┌─ EXERCISE DATA

(* ===== verification/CacheServer.v ===== *)
(** * One cache server of the cluster (CDNSimulator/src/cacheServer.cpp, cacheServer.hpp)

    A server owns a main cache and possibly a gutter cache, both caches of libCacheSim, and
    keeps the kind of a cached object (full object or chunk) and the chunk number in the
    object's extra metadata.  The asserts of the source are checked: no build defines
    NDEBUG. *)

From Stdlib Require Import Floats.SpecFloat.
From S2P Require Import Prelude Store HashTable Cache ConsistentHash.

(** ** constCDNSimulator.hpp *)

Definition full_obj : Z := 1.
Definition chunk_obj : Z := 2.
Definition unknown_obj_type : Z := 3.
Definition invalid_obj : Z := 4.

Inductive cache_type_e := main_cache | gutter_cache | unknown_cache | invalid_cache.

(** [extra_metadata_u8[i]], a byte of the union *)
Definition get_u8 (i : Z) (x : Z) : Z := u8 (Z.shiftr x (8 * i)).
Definition set_u8 (i v : Z) (x : Z) : Z :=
  x - Z.shiftl (get_u8 i x) (8 * i) + Z.shiftl (u8 v) (8 * i).

Definition set_extra (x : Z) (o : cache_obj) : cache_obj :=
  mk_cache_obj (hash_next o) (list_next o) (list_prev o) x (obj_id_int o) (obj_size o).

(** ** The union fields of a request (struct.h): two int32_t in extra_field1 and 2 *)

Definition low32 (x : Z) : Z := i32 x.
Definition high32 (x : Z) : Z := i32 (Z.shiftr x 32).
Definition with_low32 (v x : Z) : Z := i64 (Z.shiftl (high32 x) 32 + u32 v).
Definition with_high32 (v x : Z) : Z := i64 (Z.shiftl (i32 v) 32 + u32 x).

Definition set_extra_field1 (v : Z) (r : request) : request :=
  mk_request (req_real_time r) (req_obj_id_int r) (req_obj_size r) v (req_extra_field2 r)
    (req_cache_obj r) (req_hv r) (req_ttl r) (req_op r) (req_valid r).
Definition set_extra_field2 (v : Z) (r : request) : request :=
  mk_request (req_real_time r) (req_obj_id_int r) (req_obj_size r) (req_extra_field1 r) v
    (req_cache_obj r) (req_hv r) (req_ttl r) (req_op r) (req_valid r).
Definition set_req_obj_size (v : Z) (r : request) : request :=
  mk_request (req_real_time r) (req_obj_id_int r) v (req_extra_field1 r) (req_extra_field2 r)
    (req_cache_obj r) (req_hv r) (req_ttl r) (req_op r) (req_valid r).

Definition bucket_id (r : request) : Z := low32 (req_extra_field1 r).
Definition original_server (r : request) : Z := high32 (req_extra_field1 r).
Definition set_bucket_id (v : Z) (r : request) : request :=
  set_extra_field1 (with_low32 v (req_extra_field1 r)) r.
Definition set_original_server (v : Z) (r : request) : request :=
  set_extra_field1 (with_high32 v (req_extra_field1 r)) r.
Definition set_curr_host_id (v : Z) (r : request) : request :=
  set_extra_field2 (with_low32 v (req_extra_field2 r)) r.

(** ** The server *)

Inductive cache_alg_t := alg_lru | alg_fifo | alg_other.

Record server_params_t := ServerParams {
  sp_server_id : Z;              (* uint32_t *)
  sp_cache_size : Z;             (* uint64_t *)
  sp_cache_alg : cache_alg_t;    (* the string "lru", "fifo" or another *)
  sp_gutter_space : spec_float   (* double *)
}.

Record cacheServer := CacheServer {
  server_params : server_params_t;
  gutter_prob : Z;
  s_cache : state;
  s_gcache : option state;       (* None: nullptr *)
  s_available : bool;
  s_req_cnt : Z; s_hit_cnt : Z; s_gutter_hit_cnt : Z; s_gutter_req_cnt : Z   (* uint64_t *)
}.

Definition set_s_cache (c : state) (s : cacheServer) : cacheServer :=
  CacheServer (server_params s) (gutter_prob s) c (s_gcache s) (s_available s)
    (s_req_cnt s) (s_hit_cnt s) (s_gutter_hit_cnt s) (s_gutter_req_cnt s).
Definition set_s_gcache (g : option state) (s : cacheServer) : cacheServer :=
  CacheServer (server_params s) (gutter_prob s) (s_cache s) g (s_available s)
    (s_req_cnt s) (s_hit_cnt s) (s_gutter_hit_cnt s) (s_gutter_req_cnt s).
Definition set_s_available (b : bool) (s : cacheServer) : cacheServer :=
  CacheServer (server_params s) (gutter_prob s) (s_cache s) (s_gcache s) b
    (s_req_cnt s) (s_hit_cnt s) (s_gutter_hit_cnt s) (s_gutter_req_cnt s).
Definition set_s_counts (rq ht ghit greq : Z) (s : cacheServer) : cacheServer :=
  CacheServer (server_params s) (gutter_prob s) (s_cache s) (s_gcache s) (s_available s)
    rq ht ghit greq.

Section server.
  Variable get_hash_value_int_64 : Z -> Z.
  #[local] Abbreviation hash := get_hash_value_int_64.

(** (long long) of a double *)
Definition trunc_i64 (x : spec_float) : result Z :=
  let! z := (match x with
             | S754_zero _ => Ok 0
             | S754_finite s m e =>
                 let a := if 0 <=? e then Zpos m * 2 ^ e else Zpos m / 2 ^ (- e) in
                 Ok (if s then - a else a)
             | _ => Err BadConversion
             end) in
  if (- 2 ^ 63 <=? z) && (z <? 2 ^ 63) then Ok z else Err BadConversion.

Definition HASH_POWER : Z := 24.

(** 0.00001 *)
Definition gutter_epsilon : spec_float := S754_finite false 5902958103587057 (-69).

(** The constructor; the seeds of the caches' random numbers are not used by LRU and FIFO. *)
Definition cacheServer_init (params : server_params_t) : result cacheServer :=
  let g := sp_gutter_space params in
  let size := double_of_Z (sp_cache_size params) in
  let! gcache :=
    (if SFltb gutter_epsilon g then
       let! sz := trunc_i64 (dmul g size) in
       Ok (Some (cache_struct_init empty_store (mk_params sz 0 HASH_POWER) 0))
     else Ok None) in
  let! sz := trunc_i64 (dmul (SFsub 53 1024 (double_of_Z 1) g) size) in
  match sp_cache_alg params with
  | alg_other => Err Aborted
  | _ =>
      Ok (CacheServer params 100 (cache_struct_init empty_store (mk_params sz 0 HASH_POWER) 0)
            gcache true 0 0 0 0)
  end.

(** the get function of the main cache: LRU_get or FIFO_get *)
Definition main_get (s : cacheServer) : state -> request -> result (cache_ck_res_e * state * request) :=
  match sp_cache_alg (server_params s) with
  | alg_fifo => FIFO_get hash
  | _ => LRU_get hash
  end.

(** cache_get_obj on the main cache, and on the gutter cache if the first finds nothing
    and there is one; the object is returned with the cache it is in. *)
Definition find_main (s : cacheServer) (req : request) : result (option loc * cacheServer * request) :=
  let! '(obj, c, req) := cache_get_obj hash (s_cache s) req in
  Ok (obj, set_s_cache c s, req).

Definition find_gutter (s : cacheServer) (req : request) : result (option loc * cacheServer * request) :=
  match s_gcache s with
  | None => Ok (None, s, req)
  | Some g =>
      let! '(obj, g, req) := cache_get_obj hash g req in
      Ok (obj, set_s_gcache (Some g) s, req)
  end.

(** the store a found object is in *)
Definition obj_of (s : cacheServer) (gutter : bool) (l : loc) : result cache_obj :=
  match (if gutter then s_gcache s else Some (s_cache s)) with
  | None => Err NullDeref
  | Some c => deref (st_store c) (Some l)
  end.

(** cacheServer::check; *obj_type is written when the object is found, and not otherwise *)
Definition srv_check (s : cacheServer) (req : request)
    : result (bool * option Z * cacheServer * request) :=
  if negb (s_available s) then Ok (false, None, s, req)
  else
    let s := set_s_counts (u64 (s_req_cnt s + 1)) (s_hit_cnt s) (s_gutter_hit_cnt s)
               (s_gutter_req_cnt s) s in
    let! '(obj, s, req) := find_main s req in
    match obj with
    | Some l =>
        let s := set_s_counts (s_req_cnt s) (u64 (s_hit_cnt s + 1)) (s_gutter_hit_cnt s)
                   (s_gutter_req_cnt s) s in
        let! o := obj_of s false l in
        Ok (true, Some (get_u8 0 (extra_metadata_u64 o)), s, req)
    | None =>
        match s_gcache s with
        | None => Ok (false, None, s, req)
        | Some _ =>
            let! '(obj, s, req) := find_gutter s req in
            let s := set_s_counts (s_req_cnt s) (s_hit_cnt s) (s_gutter_hit_cnt s)
                       (u64 (s_gutter_req_cnt s + 1)) s in
            match obj with
            | Some l =>
                let s := set_s_counts (s_req_cnt s) (s_hit_cnt s) (u64 (s_gutter_hit_cnt s + 1))
                           (s_gutter_req_cnt s) s in
                let! o := obj_of s true l in
                Ok (true, Some (get_u8 0 (extra_metadata_u64 o)), s, req)
            | None => Ok (false, None, s, req)
            end
        end
    end.

Definition get_main (s : cacheServer) (req : request)
    : result (cache_ck_res_e * cacheServer * request) :=
  let! '(ck, c, req) := main_get s (s_cache s) req in
  Ok (ck, set_s_cache c s, req).

Definition get_gutter (s : cacheServer) (req : request)
    : result (cache_ck_res_e * cacheServer * request) :=
  match s_gcache s with
  | None => Err NullDeref
  | Some g =>
      let! '(ck, g, req) := LRU_get hash g req in
      Ok (ck, set_s_gcache (Some g) s, req)
  end.

(** cacheServer::get *)
Definition srv_get (s : cacheServer) (req : request) (cache_type : cache_type_e)
    : result (bool * cacheServer * request) :=
  if negb (s_available s) then Ok (false, s, req)
  else
    let req := set_curr_host_id (sp_server_id (server_params s)) req in
    let! '(ck, s, req) :=
      (match cache_type with
       | gutter_cache => get_gutter s req
       | main_cache => get_main s req
       | unknown_cache =>
           let! '(obj, s, req) := find_gutter s req in
           match obj with
           | Some _ => get_gutter s req
           | None => get_main s req
           end
       | invalid_cache => Err Aborted
       end) in
    let! '(found, _, s, req) := srv_check s req in
    let! _ := cassert found in
    Ok (bool_decide (ck = cache_ck_hit), s, req).

(** The object of a request, which must be cached: what get_obj_type, set_obj_type,
    get_chunk_id and set_chunk_id begin with. *)
Definition find_cached (s : cacheServer) (req : request)
    : result (bool * loc * cacheServer * request) :=
  let! '(obj, s, req) := find_main s req in
  match obj with
  | Some l => Ok (false, l, s, req)
  | None =>
      let! _ := cassert (match s_gcache s with Some _ => true | None => false end) in
      let! '(obj, s, req) := find_gutter s req in
      match obj with
      | Some l => Ok (true, l, s, req)
      | None => Err AssertFail
      end
  end.

(** cache_obj->extra_metadata_u64 = f (cache_obj->extra_metadata_u64) *)
Definition upd_extra (f : Z -> Z) (s : cacheServer) (gutter : bool) (l : loc) : result cacheServer :=
  let upd c :=
    let! st := store_upd (fun o => set_extra (f (extra_metadata_u64 o)) o) (st_store c) (Some l) in
    Ok (mk_state st (st_cache c) (st_seed c)) in
  if gutter then
    match s_gcache s with
    | None => Err NullDeref
    | Some g => let! g := upd g in Ok (set_s_gcache (Some g) s)
    end
  else let! c := upd (s_cache s) in Ok (set_s_cache c s).

Definition get_obj_type (s : cacheServer) (req : request) : result (Z * cacheServer * request) :=
  let! '(gutter, l, s, req) := find_cached s req in
  let! o := obj_of s gutter l in
  Ok (get_u8 0 (extra_metadata_u64 o), s, req).

Definition set_obj_type (s : cacheServer) (req : request) (obj_type : Z)
    : result (cacheServer * request) :=
  let! '(gutter, l, s, req) := find_cached s req in
  let! s := upd_extra (set_u8 0 (u8 obj_type)) s gutter l in
  Ok (s, req).

Definition get_chunk_id (s : cacheServer) (req : request) : result (Z * cacheServer * request) :=
  let! '(gutter, l, s, req) := find_cached s req in
  let! o := obj_of s gutter l in
  Ok (get_u8 1 (extra_metadata_u64 o), s, req).

Definition set_chunk_id (s : cacheServer) (req : request) (chunk_id : Z)
    : result (cacheServer * request) :=
  let! '(gutter, l, s, req) := find_cached s req in
  let! s := upd_extra (fun x => set_u8 1 chunk_id (set_u8 0 chunk_obj x)) s gutter l in
  Ok (s, req).

Definition set_unavailable (s : cacheServer) : bool * cacheServer := (false, set_s_available false s).
Definition set_available (s : cacheServer) : bool * cacheServer := (true, set_s_available true s).
Definition is_available (s : cacheServer) : bool := s_available s.

(** the destructor, which frees the main cache only *)
Definition cacheServer_free (s : cacheServer) : result unit :=
  let! _ := cache_struct_free (s_cache s) in Ok tt.

End server.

└─

What you return must be the lines above that run from the line with "Definition set_s_counts (rq" to the line with "let a := if", inclusive, each copied exactly.

** PROBLEM SOLUTION **
Definition set_s_counts (rq ht ghit greq : Z) (s : cacheServer) : cacheServer :=
  CacheServer (server_params s) (gutter_prob s) (s_cache s) (s_gcache s) (s_available s)
    rq ht ghit greq.

Section server.
  Variable get_hash_value_int_64 : Z -> Z.
  #[local] Abbreviation hash := get_hash_value_int_64.

(** (long long) of a double *)
Definition trunc_i64 (x : spec_float) : result Z :=
  let! z := (match x with
             | S754_zero _ => Ok 0
             | S754_finite s m e =>
                 let a := if 0 <=? e then Zpos m * 2 ^ e else Zpos m / 2 ^ (- e) in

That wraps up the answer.